(** [convertDocument]. *)
Definition convertDocument (fuel : nat) (data : bytes)
    (outputVersion : SpecVersion) : option (list Step * Result) :=
  match yamlUnmarshal backend data with
  | None => Some ([], Failed "Cannot parse Swagger or OpenAPI document")
  | Some basicDoc =>
      match detectVersion (versionMarker basicDoc) with
      | None => Some ([], Failed (unsupportedVersionMessage (versionMarker basicDoc)))
      | Some inputVersion => convertLoop fuel data inputVersion outputVersion
      end
  end.
End Orchestrator.

(** A backend on which the loop can be run: the version marker is the whole
    document, as a one-byte code, and each converter writes the marker of
    its output version, except that upgrading to 3.1 fails on an empty
    document. *)
Definition markerBackend : Backend :=
  mkBackend
    (fun data =>
       match data with
       | [b] =>
           Some (BasicDoc.mk
                   (if Byte.eqb b Byte.x30 then "3.0.0"
                    else if Byte.eqb b Byte.x31 then "3.1.0"
                    else if Byte.eqb b Byte.x34 then "4.0.0"
                    else EmptyString)
                   (if Byte.eqb b Byte.x20 then "2.0" else EmptyString))
       | _ => None
       end)
    (fun _ => Converted [Byte.x30])
    (fun data => match data with [] => Failed "empty" | _ => Converted [Byte.x31] end)
    (fun _ => Converted [Byte.x30])
    (fun _ => Converted [Byte.x20]).

(** ** Reading a bound and its indicator *)

(** The limits that a bound and its exclusivity indicator put on a value,
    each with whether it is exclusive: a boolean indicator qualifies the
    separate bound, a numeric one is an exclusive limit of its own. *)
Definition effectiveBounds (p : BoundPair) : list (float64 * bool) :=
  let '(bound, exclusiveBound) := p in
  let inclusive :=
    match bound with
    | Some b => [(b, false)]
    | None => []
    end in
  match exclusiveBound with
  | Some e =>
      if DynamicValue.IsA e then
        match bound with
        | Some b => [(b, DynamicValue.A e)]
        | None => []
        end
      else if DynamicValue.IsB e then inclusive ++ [(DynamicValue.B e, true)]
      else inclusive
  | None => inclusive
  end.

(** Whether [x] respects every limit, read as lower limits. *)
Definition aboveLimits (limits : list (float64 * bool)) (x : float64) : bool :=
  forallb (fun l : float64 * bool => if snd l then PrimFloat.ltb (fst l) x
                    else PrimFloat.leb (fst l) x) limits.

(** A separate bound together with an indicator in numeric form. *)
Definition hasBothForms (p : BoundPair) : bool :=
  match p with
  | (Some _, Some e) => DynamicValue.IsB e
  | _ => false
  end.

(** ** Sample fragments *)

(** [{type: [string], nullable: true}]. *)
Definition nullableString : Schema :=
  set_Nullable (Some true) (set_Type ["string"] zeroSchema).

(** An object whose property [inner] is [nullableString]. *)
Definition middleObject : Schema :=
  set_children (Some [("inner", nullableString)]) None [] [] []
    (set_Type ["object"] zeroSchema).

(** An object whose property [middle] is [middleObject], so that
    [nullableString] lies two levels below it. *)
Definition outerObject : Schema :=
  set_children (Some [("middle", middleObject)]) None [] [] []
    (set_Type ["object"] zeroSchema).

(** [{type: [string], format: date-time}], as parsed from a document. *)
Definition dateTimeString : Schema :=
  set_GoLow (Some (mkLow EmptyString EmptyString))
    (set_Format "date-time" (set_Type ["string"] zeroSchema)).

(** [{minimum: 20, exclusiveMinimum: 10}], a 3.1 fragment. *)
Definition bothMinimums : Schema :=
  set_MinimumPair
    (Some 20%float, Some (DynamicValue.mk 1%Z false 10%float)) zeroSchema.

(** A Swagger document with one path, [/pets], whose only operation is a
    GET with a description, no summary, a repeated tag and responses for
    200 and for default; it has no definitions. *)
Definition listPets : openapi2.Operation.t :=
  openapi2.Operation.mk EmptyString "List pets" ["PetService"; "PetService"]
    "PetService_List"
    (Some (<["200" := openapi2.Response.mk "ok" None]>
           (<["default" := openapi2.Response.mk "old" None]> ∅))).

Definition petsPath : openapi2.PathItem.t :=
  openapi2.PathItem.mk None (Some listPets) None None None None None.

Definition petsDoc : openapi2.T.t :=
  openapi2.T.mk None (<["/pets" := petsPath]> ∅).

(** * The rest of the converter *)

(** ** The rules on fields that the [Schema] record above leaves out *)

(** [schema.Example] and [schema.Examples], the two fields that the example
    rules read and write; [Node] stands for [yaml.Node]. *)
Definition ExampleFields (Node : Type) : Type := (option Node * list Node)%type.

(** [convert30ExampleTo31Examples]. *)
Definition convert30ExampleTo31Examples {Node} (p : ExampleFields Node)
    : ExampleFields Node :=
  match fst p with
  | Some example => (None, [example])
  | None => p
  end.

(** [convert31ExamplesTo30Example]. *)
Definition convert31ExamplesTo30Example {Node} (p : ExampleFields Node)
    : ExampleFields Node :=
  if 1 <=? length (snd p) then
    match snd p with
    | first :: _ => (Some first, [])
    | [] => p
    end
  else p.

(** libopenapi's insertion-ordered map with string keys, as the list of its
    pairs from the oldest. [omapGet] is its [Get]. *)
Fixpoint omapGet {V} (key : string) (m : list (string * V)) : option V :=
  match m with
  | [] => None
  | (k, v) :: rest => if String.eqb k key then Some v else omapGet key rest
  end.

(** [if v, ok := m.Get(key); ok { ... }] with a body that rewrites the
    value, which the map holds by pointer. *)
Fixpoint omapUpdate {V} (key : string) (f : V -> V) (m : list (string * V))
    : list (string * V) :=
  match m with
  | [] => []
  | (k, v) :: rest =>
      if String.eqb k key then (k, f v) :: rest
      else (k, v) :: omapUpdate key f rest
  end.

(** [schema.Required] and, for each property of [schema.Properties], the
    [ReadOnly] pointer of its schema: what
    [make30RequiredAndReadonlyPropertiesOnlyReadonly] reads and writes. *)
Record RequiredFields : Type := mkRequiredFields {
  Required : list string;
  PropertyReadOnly : option (list (string * option bool))
}.

(** The [readonly] flag computed for one required name. *)
Definition isReadonly (properties : option (list (string * option bool)))
    (propName : string) : bool :=
  match properties with
  | Some ps =>
      match omapGet propName ps with
      | Some (Some b) => b
      | _ => false
      end
  | None => false
  end.

(** [make30RequiredAndReadonlyPropertiesOnlyReadonly]. *)
Definition make30RequiredAndReadonlyPropertiesOnlyReadonly
    (schema : RequiredFields) : RequiredFields :=
  match PropertyReadOnly schema with
  | Some _ =>
      if 0 <? length (Required schema) then
        mkRequiredFields
          (foldl (fun newRequired propName =>
                    if negb (isReadonly (PropertyReadOnly schema) propName)
                    then newRequired ++ [propName] else newRequired)
                 [] (Required schema))
          (PropertyReadOnly schema)
      else schema
  | None => schema
  end.

Section ContentFields.
(** [NodeReference.Mutate] belongs to libopenapi: [Mutate v old] is the
    [Value] that the field holds after the call [field.Mutate(v)], given
    that it held [old]. *)
Variable Mutate : string -> string -> string.

(** [convert31ContentFieldsTo30Formats]. *)
Definition convert31ContentFieldsTo30Formats (schema : Schema) : Schema :=
  if soleTypeIsString schema then
    match GoLow schema with
    | Some lowSchema =>
        let mediaType := ContentMediaType lowSchema in
        let encoding := ContentEncoding lowSchema in
        let '(schema, mediaType') :=
          if 0 <? String.length mediaType then
            (if String.eqb mediaType "application/octet-stream"
             then set_Format "binary" schema else schema,
             Mutate EmptyString mediaType)
          else (schema, mediaType) in
        let '(schema, encoding') :=
          if 0 <? String.length encoding then
            (if String.eqb encoding "base64"
             then set_Format "base64" schema else schema,
             Mutate EmptyString encoding)
          else (schema, encoding) in
        set_GoLow (Some (mkLow mediaType' encoding')) schema
    | None => schema
    end
  else schema.

(** The callback that [convertOpenAPI30To31] hands to [updateAllSchema], on
    a schema and its example fields. *)
Definition callback30To31 {Node} (schema : Schema) (examples : ExampleFields Node)
    : Schema * ExampleFields Node :=
  let schema := convert30NullablesTo31TypeArrays schema in
  let schema := convert30MinMaxTo31 schema in
  let examples := convert30ExampleTo31Examples examples in
  let schema := convert30FormatsTo31ContentFields schema in
  (schema, examples).

(** The callback that [convertOpenAPI31To30] hands to [updateAllSchema]. *)
Definition callback31To30 {Node} (schema : Schema) (examples : ExampleFields Node)
    : Schema * ExampleFields Node :=
  let schema := convert31TypeArraysTo30 schema in
  let schema := convert31MinMaxTo30 schema in
  let examples := convert31ExamplesTo30Example examples in
  let schema := convert31ContentFieldsTo30Formats schema in
  (schema, examples).
End ContentFields.

(** ** The OpenAPI 3 document model and the document-wide passes *)

Module v3.
Module MediaType.
Record t : Type := mk { Schema : option Schema }.
End MediaType.

Module RequestBody.
Record t : Type := mk { Content : option (list (string * MediaType.t)) }.
End RequestBody.

Module Response.
Record t : Type := mk { Content : option (list (string * MediaType.t)) }.
End Response.

Module Responses.
Record t : Type := mk { Codes : option (list (string * Response.t)) }.
End Responses.

Module Operation.
Record t : Type := mk {
  RequestBody : option RequestBody.t;
  Responses : option Responses.t
}.
End Operation.

(** A path item, as the ordered map of its operations that
    [GetOperations()] returns. *)
Module PathItem.
Record t : Type := mk { GetOperations : list (string * Operation.t) }.
End PathItem.

Module Paths.
Record t : Type := mk { PathItems : option (list (string * PathItem.t)) }.
End Paths.

(** [v3.Parameter], with the schema that [value.Schema.Schema()] returns. *)
Module Param.
Record t : Type := mk { Schema : option Schema }.
End Param.

Module Components.
Record t : Type := mk {
  Schemas : option (list (string * Schema));
  Parameters : option (list (string * Param.t))
}.
End Components.

(** [v3.Document], the [Model] of a [libopenapi.DocumentModel]. *)
Module Document.
Record t : Type := mk {
  Version : string;
  Components : option Components.t;
  Paths : option Paths.t
}.
End Document.
End v3.

Section DocumentVisitor.
Context {St : Type}.

(** [for value := range m.ValuesFromOldest() { ... }] with a body that
    rewrites the value in place and updates the state. *)
Fixpoint forEachOldest {V} (body : V -> St -> V * St) (m : list (string * V))
    (st : St) : list (string * V) * St :=
  match m with
  | [] => ([], st)
  | (k, v) :: rest =>
      let '(v', st) := body v st in
      let '(rest', st) := forEachOldest body rest st in
      ((k, v') :: rest', st)
  end.

(** The same loop over a map that may be nil, where the source checks it. *)
Definition forEachOldestOpt {V} (body : V -> St -> V * St)
    (m : option (list (string * V))) (st : St)
    : option (list (string * V)) * St :=
  match m with
  | Some m => let '(m', st) := forEachOldest body m st in (Some m', st)
  | None => (None, st)
  end.

Variable callback : @Callback St.

(** The loop over the media types of a content map, with its nil check on
    [Schema]. *)
Definition updateMediaType (content : v3.MediaType.t) (st : St)
    : v3.MediaType.t * St :=
  match v3.MediaType.Schema content with
  | Some schema =>
      let '(schema', st) :=
        updateSchemaAndReferencedSchema (Some schema) callback st in
      (v3.MediaType.mk schema', st)
  | None => (content, st)
  end.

--------

# Aim of the task
For the word "data", count the lines of the records that contain it and give only the number.

# Exercise response
6